Page 366 - Contributed Paper Session (CPS) - Volume 6
P. 366
CPS1969 Janna M. De Veyra
Testing for independence on statistically
matched categorical variables
Janna M. De Veyra
University of the Philippines Diliman
Abstract
In most instances, conducting a new survey is impossible due to time
constraints and limited resources. Matching data sources has been used as a
way to obtain a data set where all the intended variables are available. This
paper proposes the use of the MCMC and the inclusion of random error in
matching categorical variables as well as the application of bootstrap
procedure in testing for their independence.
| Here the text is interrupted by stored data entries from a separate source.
(* ===== verification/SendState.v ===== *)
(** * The publication state of one L1 transaction

    Models services/sidecar/rollup/rpc/eth/txmgr/send_state.go.  The mutex makes each
    method atomic, so a concurrent use is a sequence of method calls, an [event] list here.
    Times are nanoseconds; the clock's value is an argument where it is read. *)

From S2P Require Import Prelude Errors Types.

Record SendState := mkSendState {
  minedTxs : gset Z;
  nonceTooLowCount : Z;             (* uint64 *)
  txInMempoolDeadline : Z;
  successFullPublishCount : Z;      (* uint64 *)
  safeAbortNonceTooLowCount : Z     (* uint64 *)
}.

(** [core.ErrNonceTooLow.Error()], go-ethereum's text. *)
Definition text := string.

Section SendState.
Context (ErrNonceTooLow : text).
Implicit Types s : SendState.

(** [strings.Contains(s, substr)]. *)
Definition contains (s substr : string) : bool :=
  match String.index 0 substr s with Some _ => true | None => false end.

(** [NewSendStateWithNow]: panics on a zero count. *)
Definition NewSendStateWithNow (safeAbort unableToSendTimeout now : Z) : go SendState :=
  if safeAbort =? 0 then Panic "txmgr: safeAbortNonceTooLowCount cannot be zero"
  else Ret (mkSendState ∅ 0 (now + unableToSendTimeout) 0 safeAbort).

(** [ProcessSendError]: the error by its text, [None] when nil. *)
Definition ProcessSendError (err : option text) s : SendState :=
  match err with
  | None => mkSendState (minedTxs s) (nonceTooLowCount s) (txInMempoolDeadline s)
              (u64 (successFullPublishCount s + 1)) (safeAbortNonceTooLowCount s)
  | Some t =>
      if contains t ErrNonceTooLow
      then mkSendState (minedTxs s) (u64 (nonceTooLowCount s + 1)) (txInMempoolDeadline s)
             (successFullPublishCount s) (safeAbortNonceTooLowCount s)
      else s
  end.

Definition TxMined (txHash : Hash) s : SendState :=
  mkSendState ({[txHash]} ∪ minedTxs s) (nonceTooLowCount s) (txInMempoolDeadline s)
    (successFullPublishCount s) (safeAbortNonceTooLowCount s).

(** [TxNotMined]: resets the nonce-too-low count when the last mined transaction is
    reorged out. *)
Definition TxNotMined (txHash : Hash) s : SendState :=
  let wasMined := bool_decide (txHash ∈ minedTxs s) in
  let mined := minedTxs s ∖ {[txHash]} in
  let count := if bool_decide (size mined = 0%nat) && wasMined then 0 else nonceTooLowCount s in
  mkSendState mined count (txInMempoolDeadline s)
    (successFullPublishCount s) (safeAbortNonceTooLowCount s).

Definition ShouldAbortImmediately (now : Z) s : bool :=
  if bool_decide (0 < size (minedTxs s))%nat then false
  else (nonceTooLowCount s >=? safeAbortNonceTooLowCount s)
       || ((successFullPublishCount s =? 0) && (txInMempoolDeadline s <? now)).

Definition IsWaitingForConfirmation s : bool := bool_decide (0 < size (minedTxs s))%nat.

(** ** Events *)

Inductive event : Type :=
| ev_send (err : option text)
| ev_mined (h : Hash)
| ev_not_mined (h : Hash).

Definition apply_event s (ev : event) : SendState :=
  match ev with
  | ev_send err => ProcessSendError err s
  | ev_mined h => TxMined h s
  | ev_not_mined h => TxNotMined h s
  end.

Definition run (evs : list event) s : SendState := foldl apply_event s evs.

Lemma run_cons ev evs s : run (ev :: evs) s = run evs (apply_event s ev).
Proof. done. Qed.

Definition is_nonce_error (ev : event) : bool :=
  match ev with ev_send (Some t) => contains t ErrNonceTooLow | _ => false end.

Definition is_success (ev : event) : bool :=
  match ev with ev_send None => true | _ => false end.

(** The nonce-too-low errors among the events. *)
Definition nonce_errors (evs : list event) : Z :=
  Z.of_nat (length (List.filter is_nonce_error evs)).

Definition successes (evs : list event) : Z := Z.of_nat (length (List.filter is_success evs)).

Definition ss_wf s : Prop := is_u64 (nonceTooLowCount s) ∧ is_u64 (successFullPublishCount s).

(** ** Lemmas *)

Lemma mined_empty_iff s : size (minedTxs s) = 0%nat ↔ minedTxs s = ∅.
Proof. rewrite size_empty_iff. split; [apply leibniz_equiv|by intros ->]. Qed.

(** When the send is aborted, nothing is mined and one of the two limits is reached. *)
Lemma ShouldAbort_inv now s :
  ShouldAbortImmediately now s = true →
  safeAbortNonceTooLowCount s <= nonceTooLowCount s ∨
  (successFullPublishCount s = 0 ∧ txInMempoolDeadline s < now).
Proof.
  unfold ShouldAbortImmediately. case_bool_decide; [done|].
  rewrite orb_true_iff, andb_true_iff, Z.geb_leb, Z.leb_le, Z.eqb_eq, Z.ltb_lt. done.
Qed.

Lemma waiting_iff s : IsWaitingForConfirmation s = true ↔ minedTxs s ≠ ∅.
Proof. unfold IsWaitingForConfirmation. rewrite bool_decide_eq_true, <- mined_empty_iff. lia. Qed.

(** What one event does to the counters. *)
Lemma apply_event_counts s ev :
  ss_wf s → ss_wf (apply_event s ev) ∧
  nonceTooLowCount (apply_event s ev) <= nonceTooLowCount s + (if is_nonce_error ev then 1 else 0) ∧
  safeAbortNonceTooLowCount (apply_event s ev) = safeAbortNonceTooLowCount s ∧
  txInMempoolDeadline (apply_event s ev) = txInMempoolDeadline s.
Proof.
  unfold ss_wf. intros [H1 H2].
  destruct ev as [[t|]|h|h]; cbn; [destruct (contains t ErrNonceTooLow)| | |destruct (_ && _)]; cbn;
    unfold is_u64 in *; repeat split; try apply u64_range; try lia; try (unfold two64; lia);
    unfold u64; apply Z.mod_le; unfold two64; lia.
Qed.

(** The count after a run is at most the count before plus the errors of the run. *)
Lemma run_counts evs : ∀ s,
  ss_wf s → ss_wf (run evs s) ∧
  nonceTooLowCount (run evs s) <= nonceTooLowCount s + nonce_errors evs ∧
  safeAbortNonceTooLowCount (run evs s) = safeAbortNonceTooLowCount s ∧
  txInMempoolDeadline (run evs s) = txInMempoolDeadline s.
Proof.
  induction evs as [|ev evs IH]; intros s Hwf; [|rewrite run_cons].
  { unfold nonce_errors. cbn. repeat split; try apply Hwf; lia. }
  destruct (apply_event_counts s ev Hwf) as (Hwf1 & Hc & Ha & Hd).
  destruct (IH _ Hwf1) as (Hwf2 & Hc2 & Ha2 & Hd2).
  rewrite Ha2, Hd2. split; [done|]. split; [|done].
  unfold nonce_errors in *. cbn. destruct (is_nonce_error ev); cbn; lia.
Qed.

(** The publish count does not decrease while it does not wrap. *)
Lemma run_successes evs : ∀ s,
  ss_wf s → successFullPublishCount s + successes evs < two64 →
  successFullPublishCount (run evs s) = successFullPublishCount s + successes evs.
Proof.
  induction evs as [|ev evs IH]; intros s Hwf Hb; [unfold successes; cbn; lia|rewrite run_cons].
  destruct (apply_event_counts s ev Hwf) as (Hwf1 & _).
  assert (successFullPublishCount (apply_event s ev) =
          successFullPublishCount s + (if is_success ev then 1 else 0)) as He.
  { destruct Hwf as [_ H2]. unfold is_u64 in H2.
    destruct ev as [[t|]|h|h]; cbn; [destruct (contains t ErrNonceTooLow); cbn; lia| |lia|lia].
    apply u64_small. unfold is_u64, successes in *. cbn in Hb. lia. }
  unfold successes in *. cbn in *.
  rewrite IH; [rewrite He; destruct (is_success ev); cbn; lia|done|].
  rewrite He. destruct (is_success ev); cbn in *; lia.
Qed.

End SendState.


(** ** Theorems *)

(** [ShouldAbortImmediately] exactly: never while a transaction is known to be mined;
    otherwise when the nonce-too-low errors have reached the safe count, or nothing was
    ever published and the mempool deadline has passed.  Waiting for confirmation and
    aborting exclude each other. *)
Theorem ShouldAbort_exact now s :
  (ShouldAbortImmediately now s = true ↔
     minedTxs s = ∅ ∧
     (safeAbortNonceTooLowCount s <= nonceTooLowCount s ∨
      (successFullPublishCount s = 0 ∧ txInMempoolDeadline s < now))) ∧
  (IsWaitingForConfirmation s = true → ShouldAbortImmediately now s = false).
Proof.
  unfold ShouldAbortImmediately, IsWaitingForConfirmation.
  pose proof (mined_empty_iff s) as He.
  case_bool_decide as Hb; (split; [|by auto]); [split; [done|]|].
  { intros [Hm _]. apply He in Hm. lia. }
  assert (minedTxs s = ∅) as Hm by (apply He; lia).
  rewrite orb_true_iff, andb_true_iff, Z.geb_leb, Z.leb_le, Z.eqb_eq, Z.ltb_lt. tauto.
Qed.

(** After a reorg has taken out the last mined transaction, the nonce-too-low errors
    start from zero: whatever is recorded next, fewer than the safe count of fresh errors
    never abort the send, provided one publication went through or the mempool deadline
    has not passed. *)
Theorem reorg_restarts_abort_count E now s h evs :
  ss_wf s → h ∈ minedTxs s → minedTxs s ∖ {[h]} = ∅ →
  nonce_errors E evs < safeAbortNonceTooLowCount s →
  successFullPublishCount s + successes evs < two64 →
  0 < successFullPublishCount s + successes evs ∨ now <= txInMempoolDeadline s →
  ShouldAbortImmediately now (run E evs (TxNotMined h s)) = false.
Proof.
  intros Hwf Hin Hempty Herr Hfit Hlive.
  set (s1 := TxNotMined h s).
  assert (Hs1 : nonceTooLowCount s1 = 0 ∧ successFullPublishCount s1 = successFullPublishCount s ∧
    safeAbortNonceTooLowCount s1 = safeAbortNonceTooLowCount s ∧
    txInMempoolDeadline s1 = txInMempoolDeadline s).
  { unfold s1, TxNotMined. cbn. rewrite Hempty, size_empty.
    rewrite !bool_decide_eq_true_2 by done. done. }
  destruct Hs1 as (H1 & H2 & H3 & H4).
  assert (Hwf1 : ss_wf s1) by (unfold ss_wf; rewrite H1, H2; destruct Hwf; split; [done|done]).
  destruct (run_counts E evs s1 Hwf1) as (_ & Hc & Ha & Hd).
  pose proof (run_successes E evs s1 Hwf1 ltac:(by rewrite H2)) as Hs.
  apply not_true_is_false. intros Hab.
  apply ShouldAbort_inv in Hab as [Hab|[Hab Hab']].
  - rewrite Ha, H3 in Hab. lia.
  - rewrite Hs, H2 in Hab. rewrite Hd, H4 in Hab'.
    assert (0 <= successes evs) by (unfold successes; lia). destruct Hlive; lia.
Qed.

Definition sample_state : SendState := mkSendState {[ 5 ]} 2 100 1 3.

Lemma reorg_restarts_abort_count_witness :
  ShouldAbortImmediately 200 (run "nonce too low" [ev_send (Some "nonce too low: next nonce 4")]
    (TxNotMined 5 sample_state)) = false.
Proof.
  apply (reorg_restarts_abort_count "nonce too low" 200 sample_state 5
    [ev_send (Some "nonce too low: next nonce 4")]).
  - split; vm_compute; split; discriminate || reflexivity.
  - set_solver.
  - set_solver.
  - vm_compute. reflexivity.
  - vm_compute. reflexivity.
  - left. vm_compute. reflexivity.
Defined.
A simulation study indicates that
the test is most effective when the proposed procedures are all applied
because combining all these procedures produces a correctly sized test that
yields the highest power among all other proposed procedures combined.
Keywords
random error; mcmc; bootstrap; size; power
1. Introduction
Orazio, et.al (2006) defines statistical matching as a statistical procedure
that aims to integrate two or more datasets characterized by the fact that the
different datasets contain information on a set of common variables and
variables that are not jointly observed and that the units observed in the data
sets are different. The goal of this procedure is to derive a synthetic data and
to estimate the joint distribution of the variables that are not jointly observed
in a single data set. The need for this type of procedure increases when the
chance of conducting a new survey is almost impossible in a given time frame
and resources. This paper deals with matching procedures in the categorical
data to test for the independence of the two variables that are not jointly
observed. Seltman (2015) mentioned that the usual statistical test in the case
of categorical outcome and a categorical explanatory variable is whether or
not the two variables are independent. Matching procedures used were
regression imputation, stochastic imputation, and an application of MCMC in
those two imputations. A check for independence on the four imputation
procedures will be made using the Chi-square statistics. An application of
bootstrap method under the four imputation procedures will also be
considered to identify if this will produce a more reliable result in the test for
independence.
355 | I S I W S C 2 0 1 9